Page MenuHomePhabricator

Modify Kafka max replica lag alert to only alert if increasing
Closed, ResolvedPublic

Description

We currently graph and alert on Kafka max replica lag if it goes above a hardcoded threshold.

We are currently balancing Kafka partitions in Kafaka jumbo-eqiad to spread the load to new brokers. To do this, Kafka will temporarily add new brokers into a partitions replica list, which will cause them to start consuming from the leader for a partition from its beginning. When it does this, its replica lag suddenly jumps to the max value for that partition (however many messages are currently stored). For large partitions, this can be pretty huge, and cause false alerts to fire.

Instead of alerting on a hardcoded max lag threshold, we should just alert if the lag is increasing over some time window.

I believe this should be possible using the Prometheus deriv function and alerting on positive values, although using offset seems to work too (and more consistently?).

Event Timeline

I think this query should do it.

Now we just need to figure out how to make alerts these days...

I think this query should do it.

Now we just need to figure out how to make alerts these days...

To followup from IRC conversation re: alerting rules etc, the usual and supported way is to go via icinga and check_prometheus for expressions such as these. Alternatively for grafana-based alerts we have grafana_alert (via icinga), HTH!

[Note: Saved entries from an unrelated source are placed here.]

(* ===== verification/UserObjects.v ===== *)
(** * The objects of the user (src/src/http/server, src/src/http/client)

    A transaction has two objects.  The local one ([response] of a server,
    [client_request] of a client) buffers what the user sends until the handler
    polls it; the remote one ([request] of a server, [client_response] of a
    client) reports what arrives, through tasks posted to the [io_service].

    A callback is present or absent ([bool]); a posted lambda is a value of
    [task]; the [io_service] is a queue of tasks, run in order. *)

From S2P Require Import Prelude HttpCommons StructuredData HttpMessages Errors.

(** ** Local objects *)

(** [response::state]; [client_request::state] is the same without
    [send_continue]. *)
Inductive local_state :=
| st_send_continue | st_pending | st_headers_received | st_body_received
| st_trailer_received | st_ended.

#[export] Instance local_state_eq_dec : EqDecision local_state.
Proof. solve_decision. Defined.

(** The members; [message] is [response_headers] or [request_headers], a client
    has no [continue_required]. *)
Record local_object (M : Type) := {
  ended : bool;
  continue_required : bool;
  message : option M;
  content : string;
  trailers : list (string * string);
  error_callback : bool;
  write_callback : bool;
  myself : bool }.
Arguments ended {M} _.
Arguments continue_required {M} _.
Arguments message {M} _.
Arguments content {M} _.
Arguments trailers {M} _.
Arguments error_callback {M} _.
Arguments write_callback {M} _.
Arguments myself {M} _.

(** The tasks a local object posts. *)
Inductive local_task := run_error_callback | run_write_callback.

Module Local.
Section Local.
Context {M : Type}.
Implicit Types o : local_object M.

Definition new : local_object M :=
  {| ended := false; continue_required := false; message := None; content := "";
     trailers := []; error_callback := false; write_callback := false; myself := false |}.

Definition set_ended (b : bool) o : local_object M :=
  {| ended := b; continue_required := continue_required o; message := message o;
     content := content o; trailers := trailers o; error_callback := error_callback o;
     write_callback := write_callback o; myself := myself o |}.

Definition set_continue (b : bool) o : local_object M :=
  {| ended := ended o; continue_required := b; message := message o;
     content := content o; trailers := trailers o; error_callback := error_callback o;
     write_callback := write_callback o; myself := myself o |}.

Definition set_buffers (m : option M) (c : string) (t : list (string * string)) o : local_object M :=
  {| ended := ended o; continue_required := continue_required o; message := m;
     content := c; trailers := t; error_callback := error_callback o;
     write_callback := write_callback o; myself := myself o |}.

Definition set_callbacks (e w : bool) o : local_object M :=
  {| ended := ended o; continue_required := continue_required o; message := message o;
     content := content o; trailers := trailers o; error_callback := e;
     write_callback := w; myself := myself o |}.

Definition set_myself (b : bool) o : local_object M :=
  {| ended := ended o; continue_required := continue_required o; message := message o;
     content := content o; trailers := trailers o; error_callback := error_callback o;
     write_callback := write_callback o; myself := b |}.

(** The callbacks [hcb], [bcb], [tcb], [ccb] of a buffered object; the handler
    is notified after each. *)
Definition headers (res : M) o : local_object M := set_buffers (Some res) (content o) (trailers o) o.
Definition body (d : string) o : local_object M :=
  set_buffers (message o) (content o +:+ d) (trailers o) o.
Definition trailer (k v : string) o : local_object M :=
  set_buffers (message o) (content o) (trailers o ++ [(k, v)]) o.
Definition finish o : local_object M := set_ended true o.
Definition send_continue o : local_object M := set_continue true o.

Definition on_error o : local_object M := set_callbacks true (write_callback o) o.
Definition on_write o : local_object M := set_callbacks (error_callback o) true o.

(** [preamble()]: dereferencing an empty [optional] is undefined. *)
Definition preamble o : outcome (M * local_object M) :=
  m ← of_option Undefined (message o);
  mret (m, set_buffers None (content o) (trailers o) o).

Definition get_body o : string * local_object M :=
  (content o, set_buffers (message o) "" (trailers o) o).

(** [front()] of an empty queue is undefined. *)
Definition get_trailer o : outcome ((string * string) * local_object M) :=
  match trailers o with
  | [] => Crash Undefined
  | t :: ts => mret (t, set_buffers (message o) (content o) ts o)
  end.

(** [response::get_state()]. *)
Definition get_state o : local_state * local_object M :=
  if continue_required o then (st_send_continue, set_continue false o)
  else if bool_decide (is_Some (message o)) then (st_headers_received, o)
  else if negb (len (content o) =? 0) then (st_body_received, o)
  else if negb (Z.of_nat (length (trailers o)) =? 0) then (st_trailer_received, o)
  else if ended o then (st_ended, o)
  else (st_pending, o).

(** [client_request::get_state()]. *)
Definition client_get_state o : local_state :=
  if bool_decide (is_Some (message o)) then st_headers_received
  else if negb (len (content o) =? 0) then st_body_received
  else if negb (Z.of_nat (length (trailers o)) =? 0) then st_trailer_received
  else if ended o then st_ended
  else st_pending.

(** [response::error], [response::cleared]. *)
Definition error o : list local_task * local_object M :=
  ((if error_callback o then [run_error_callback] else []), set_myself false (set_ended true o)).
Definition cleared o : list local_task * local_object M :=
  ((if write_callback o then [run_write_callback] else []), set_myself false (set_ended true o)).

(** [client_request::error], [client_request::cleared]: [ended] is left alone. *)
Definition client_error o : list local_task * local_object M :=
  ((if error_callback o then [run_error_callback] else []), set_myself false o).
Definition client_cleared o : list local_task * local_object M :=
  ((if write_callback o then [run_write_callback] else []), set_myself false o).

(** The lambda [response::end()] posts, and [client_request::end()], which runs
    at once; [notify] is the content notification inside [ccb]. *)
Definition end_task (notify : local_object M -> local_object M) o : local_object M :=
  let o := notify (finish o) in set_myself (negb (ended o)) o.
Definition client_end (notify : local_object M -> local_object M) o : local_object M :=
  set_myself true (notify (finish o)).

(** One step of a poll: what the state announces is taken out. *)
Inductive piece :=
| piece_continue
| piece_headers (m : M)
| piece_body (s : string)
| piece_trailer (k v : string)
| piece_end.

Definition take_piece (st : local_state) o : outcome (option piece * local_object M) :=
  match st with
  | st_pending => mret (None, o)
  | st_headers_received => '(m, o) ← preamble o; mret (Some (piece_headers m), o)
  | st_body_received => let '(s, o) := get_body o in mret (Some (piece_body s), o)
  | st_trailer_received => '(t, o) ← get_trailer o; mret (Some (piece_trailer t.1 t.2), o)
  | st_ended => mret (Some piece_end, o)
  | st_send_continue => mret (Some piece_continue, o)
  end.

(** What is buffered, in the order in which a poll hands it over. *)
Definition buffered o : list piece :=
  ((if continue_required o then [piece_continue] else [])
   ++ (match message o with Some m => [piece_headers m] | None => [] end)
   ++ (if empty (content o) then [] else [piece_body (content o)])
   ++ ((fun t => piece_trailer t.1 t.2) <$> trailers o)
   ++ (if ended o then [piece_end] else []))%list.

Definition after_piece (p : piece) o : local_object M :=
  match p with
  | piece_continue => set_continue false o
  | piece_headers _ => set_buffers None (content o) (trailers o) o
  | piece_body _ => set_buffers (message o) "" (trailers o) o
  | piece_trailer _ _ => set_buffers (message o) (content o) (tail (trailers o)) o
  | piece_end => o
  end.

(** A poll never takes what is not there: it hands over the first buffered
    piece. *)
Lemma take_piece_spec o :
  let '(st, o1) := get_state o in
  take_piece st o1 =
    match buffered o with
    | [] => Ok (None, o)
    | p :: _ => Ok (Some p, after_piece p o)
    end /\
  (st = st_pending <-> buffered o = []).
Proof.
  unfold get_state, buffered. destruct (continue_required o) eqn:Ec; [by split|]. 
  destruct (message o) as [m|] eqn:Em.
  { rewrite bool_decide_eq_true_2 by eauto. split; [|split; done]. cbn. unfold preamble. by rewrite Em. }
  rewrite bool_decide_eq_false_2 by by apply is_Some_None.
  destruct (Z.eqb_spec (len (content o)) 0) as [El|El]; cbn [negb app].
  - apply len_zero in El. rewrite El. change (empty "") with true.
    destruct (trailers o) as [|[k v] ts] eqn:Et; cbn.
    + destruct (ended o); (split; [reflexivity|split; done]).
    + split; [|split; done]. cbn. unfold get_trailer. by rewrite Et.
  - assert (empty (content o) = false) as ->.
    { apply bool_decide_eq_false. intros H. apply El. by rewrite H. }
    by split.
Qed.

Lemma client_take_piece_spec o :
  continue_required o = false ->
  take_piece (client_get_state o) o =
    match buffered o with
    | [] => Ok (None, o)
    | p :: _ => Ok (Some p, after_piece p o)
    end /\
  (client_get_state o = st_pending <-> buffered o = []).
Proof.
  intros Hc. pose proof (take_piece_spec o) as H. unfold get_state in H. rewrite Hc in H.
  unfold client_get_state. by repeat case_match; simplify_eq.
Qed.

Lemma buffered_after p ps o :
  buffered o = p :: ps -> p <> piece_end -> buffered (after_piece p o) = ps.
Proof.
  unfold buffered. destruct (continue_required o) eqn:Ec; cbn [app].
  { intros [= <- <-] _. cbn. done. }
  destruct (message o) as [m|] eqn:Em; cbn [app].
  { intros [= <- <-] _. cbn. by rewrite Ec. }
  destruct (empty (content o)) eqn:El; cbn [app].
  - destruct (trailers o) as [|[k v] ts] eqn:Et; cbn [fmap list_fmap app].
    + destruct (ended o); [intros [= <- <-]|]; done.
    + intros [= <- <-] _. cbn. by rewrite Ec, Em, El, Et.
  - intros [= <- <-] _. cbn. by rewrite Ec, Em.
Qed.
End Local.
End Local.

(** ** Remote objects *)

(** Which callbacks the user has registered. *)
Record callbacks := {
  has_headers : bool;
  has_body : bool;
  has_error : bool;
  has_trailer : bool;
  has_finished : bool;
  has_continue : bool }.

Record remote_object (M : Type) := {
  cbs : callbacks;
  _preamble : M;
  conn_error : error_code;
  (** [request_terminated], [response_ended] *)
  terminated : bool }.
Arguments cbs {M} _.
Arguments _preamble {M} _.
Arguments conn_error {M} _.
Arguments terminated {M} _.

(** The lambdas a remote object posts, and what the user sees of them. *)
Inductive remote_task :=
| run_headers
| run_body (d : string)
| run_trailer (k v : string)
| run_finished
| run_error
| run_continue.

Inductive user_event :=
| saw_headers
| saw_body (d : string)
| saw_trailer (k v : string)
| saw_finished
| saw_error (e : error_code)
| saw_continue.

(** The calls of the handler. *)
Inductive trigger (M : Type) :=
| t_headers (m : M)
| t_body (d : string)
| t_trailer (k v : string)
| t_finished
| t_error (e : error_code)
| t_continue.
Arguments t_headers {M} _.
Arguments t_body {M} _.
Arguments t_trailer {M} _ _.
Arguments t_finished {M}.
Arguments t_error {M} _.
Arguments t_continue {M}.

Module Remote.
Section Remote.
Context {M : Type}.
Implicit Types r : remote_object M.

Definition set_terminated r : remote_object M :=
  {| cbs := cbs r; _preamble := _preamble r; conn_error := conn_error r; terminated := true |}.
Definition set_error (e : error_code) r : remote_object M :=
  {| cbs := cbs r; _preamble := _preamble r; conn_error := e; terminated := terminated r |}.
Definition set_preamble (m : M) r : remote_object M :=
  {| cbs := cbs r; _preamble := m; conn_error := conn_error r; terminated := terminated r |}.

(** [request::headers], [body], [trailer], [finished], [error]: every lambda is
    posted and looks for its callback when it runs. *)
Definition headers (m : M) r : list remote_task * remote_object M :=
  ([run_headers], set_preamble m r).
Definition body (d : string) r : list remote_task * remote_object M := ([run_body d], r).
Definition trailer (k v : string) r : list remote_task * remote_object M := ([run_trailer k v], r).
Definition finished r : list remote_task * remote_object M :=
  if terminated r then ([], r) else ([run_finished], set_terminated r).
Definition error (e : error_code) r : list remote_task * remote_object M :=
  if terminated r then ([], r) else ([run_error], set_terminated (set_error e r)).
#[export] Instance simple_http_handler : HttpHandler simple_handler Z := {|
  on_write h :=
    if empty (bytes h) then returns false None h
    else returns true (Some (bytes h)) {| bytes := ""; feedbacks := feedbacks h |};
  write_feedbacks h := (feedbacks h, {| bytes := bytes h; feedbacks := [] |});
  should_stop _ := false;
  timeout_event _ := [] |}.

#[export] Instance simple_handler_laws : HandlerLaws simple_handler Z.
Proof.
  refine {| outbox := bytes; pending := feedbacks |}.
  - intros h. cbn. unfold empty. case_bool_decide as E; constructor; cbn; rewrite ?E, ?string_app_nil_r; done.
  - intros h a k h'. cbn. unfold empty. case_bool_decide as E; [done|]. by intros [= <- <- _].
  - done.
  - done.
  - done.
Defined.

#[export] Instance simple_handler_quiet : QuietHandler simple_handler Z.
Proof.
  refine {| quiet_write h := if empty (bytes h) then ((false, ""), h)
              else ((true, bytes h), {| bytes := ""; feedbacks := feedbacks h |}) |}.
  intros h. cbn. destruct (empty (bytes h)); by eexists.
Defined.

(** A handler that asks for a write while it is asked for one. *)
Record nervous_handler := { stock : list string }.

#[export] Instance nervous_http_handler : HttpHandler nervous_handler Z := {|
  on_write h :=
    match stock h with
    | [] => returns true (Some "") h
    | [s] => returns true (Some s) {| stock := [] |}
    | s :: l => calls_do_write {| stock := l |} (fun h => returns true (Some s) h)
    end;
  write_feedbacks h := ([], h);
  should_stop _ := false;
  timeout_event _ := [] |}.

Lemma connector_writes_in_order_witness :
  let h := {| bytes := "ab"; feedbacks := [(1, 2)] |} in
  exists c c' : connector simple_handler Z,
    rtc write_step (new_connector 4 h, outbox h, pending h) (c, "abcd", [(1, 2)]) /\
    writes c = ["ab"] /\ outbox (_handler c) = "cd" /\
    concat_str (writes c) +:+ outbox (_handler c) = "abcd" /\ do_write_with 1 c = Some (Ok c').
Proof.
  intros h. set (c1 := do_write (new_connector 4 h)).
  set (c := set_handler {| bytes := "cd"; feedbacks := [] |} c1).
  assert (R : rtc write_step (new_connector 4 h, outbox h, pending h) (c, "abcd", [(1, 2)])).
  { eapply rtc_l; [apply (step_do_write 1 _ c1); vm_compute; reflexivity|].
    eapply rtc_l; [|apply rtc_refl].
    exact (step_handler c1 "ab" [(1, 2)] {| bytes := "cd"; feedbacks := [] |} "cd" [] eq_refl eq_refl). }
  destruct (connector_writes_in_order 4 h _ _ _ R) as (H1 & _ & _ & H2).
  destruct (H2 0%nat true (Some "cd") {| bytes := ""; feedbacks := [] |} eq_refl) as (c' & E & _).
  exists c, c'. split; [exact R|]. split; [reflexivity|]. split; [reflexivity|]. split; [exact H1|exact E].
Defined.

Lemma write_in_write_witness :
  do_write_with 2 (new_connector 4 {| stock := ["a"; "b"] |}) = Some (Crash Undefined).
Proof.
  refine (write_in_write (H := nervous_handler) (T := Z) 1 (new_connector 4 {| stock := ["a"; "b"] |}) _ {| stock := ["b"] |} {| stock := [] |}
    (fun h => returns true (Some "a") h) true "a" eq_refl eq_refl eq_refl _ _ _); [vm_compute; reflexivity|reflexivity|reflexivity].
Defined.

Lemma read_delivers_witness :
  let c : connector simple_handler Z := new_connector 4 {| bytes := ""; feedbacks := [] |} in
  exists c3, read_done 4 avail_first (fun _ c => Ok (true, c)) [1; 2; 3]%Z (do_read 4 avail_first c) = Ok c3 /\
    reading c3 = Some (0%nat, 4%nat).
Proof.
  intros c.
  destruct (read_delivers 4 (fun _ c => Ok (true, c)) [1; 2; 3]%Z c) as (c1 & _ & _ & Es & Hr);
    [lia|lia| |reflexivity|cbn; lia|].
  { split; [apply valid_new_buffer; lia|vm_compute; reflexivity]. }
  destruct (Hr true c1 eq_refl eq_refl) as (c3 & E & Er). rewrite Es in Er.
  exists c3. split; [exact E|exact Er].
Defined.
Lemma shrinks_decoding_failure w w' : decoding_failure w = Ok w' -> shrinks w w'.
Proof.
  apply shrinks_with_current. clear. cbv zeta. intros id w w' E. inv_outcome. subst w'.
  etrans; [by eapply shrinks_call_remote|]. etrans; [apply shrinks_pop_remote|].
  etrans; [apply shrinks_call_local|]. apply shrinks_pop_local.
Qed.

Lemma shrinks_user_call id c w w' : user_call id c w = Ok w' -> shrinks w w'.
Proof.
  unfold user_call. intros E. inv_outcome.
  destruct c; try (etrans; [|by eapply shrinks_notify_loop]; done).
  destruct is_server; inv_outcome; subst; [done|].
  etrans; [|apply shrinks_call_local]. etrans; [|by eapply shrinks_notify_loop]. done.
Qed.

Lemma shrinks_run_task t w w' : run_task t w = Ok w' -> shrinks w w'.
Proof.
  destruct t; cbn; intros E; inv_outcome; subst; try done; try apply shrinks_call_local.
  etrans; [|apply shrinks_call_local]. etrans; [|by eapply shrinks_notify_loop]. done.
Qed.

Lemma shrinks_write_done ec w : shrinks w (write_done ec w).
Proof.
  unfold write_done, write_completed. destruct ec.
  - case_bool_decide; [|done]. unfold stop. by case_match.
  - etrans; [|apply shrinks_do_write]. done.
Qed.

Lemma shrinks_connector_nulled w w' : on_connector_nulled w = Ok w' -> shrinks w w'.
Proof.
  unfold on_connector_nulled. intros E. case_match; [by inv_outcome; subst|]. inv_outcome. subst w'.
  etrans; [by eapply shrinks_notify_all|].
  etrans; [|by apply (shrinks_foldl (fun w (cb : task * task) => match cb.2 with
        | task_error id _ => call_local id local_error w | _ => w end)
      (pending_clear_callbacks (_handler (connection_error_ closed_by_client a)))
      (connection_error_ closed_by_client a)); intros ? [? []]; try done; apply shrinks_call_local].
  done.
Qed.

(** Identities in the order of their transactions, all of the past. *)
Definition in_order (ids : list nat) (n : nat) : Prop :=
  StronglySorted lt ids /\ Forall (fun id => (id < n)%nat) ids.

So even though alertmanager is upcoming, should we continue to use check_prometheus? (Can't use grafana_alert, the dashboard is templated.)

@fgiunchedi is there a way to somehow smooth this alert? In this deriv query, the positive spikes are brief and normal. I want to alert if this value stays positive for a longer period of time, like 30 minutes or an hour? Does using min_over_time along with a subquery (as described here) like this min_over_time(deriv(...)) query make sense?

So even though alertmanager is upcoming, should we continue to use check_prometheus? (Can't use grafana_alert, the dashboard is templated.)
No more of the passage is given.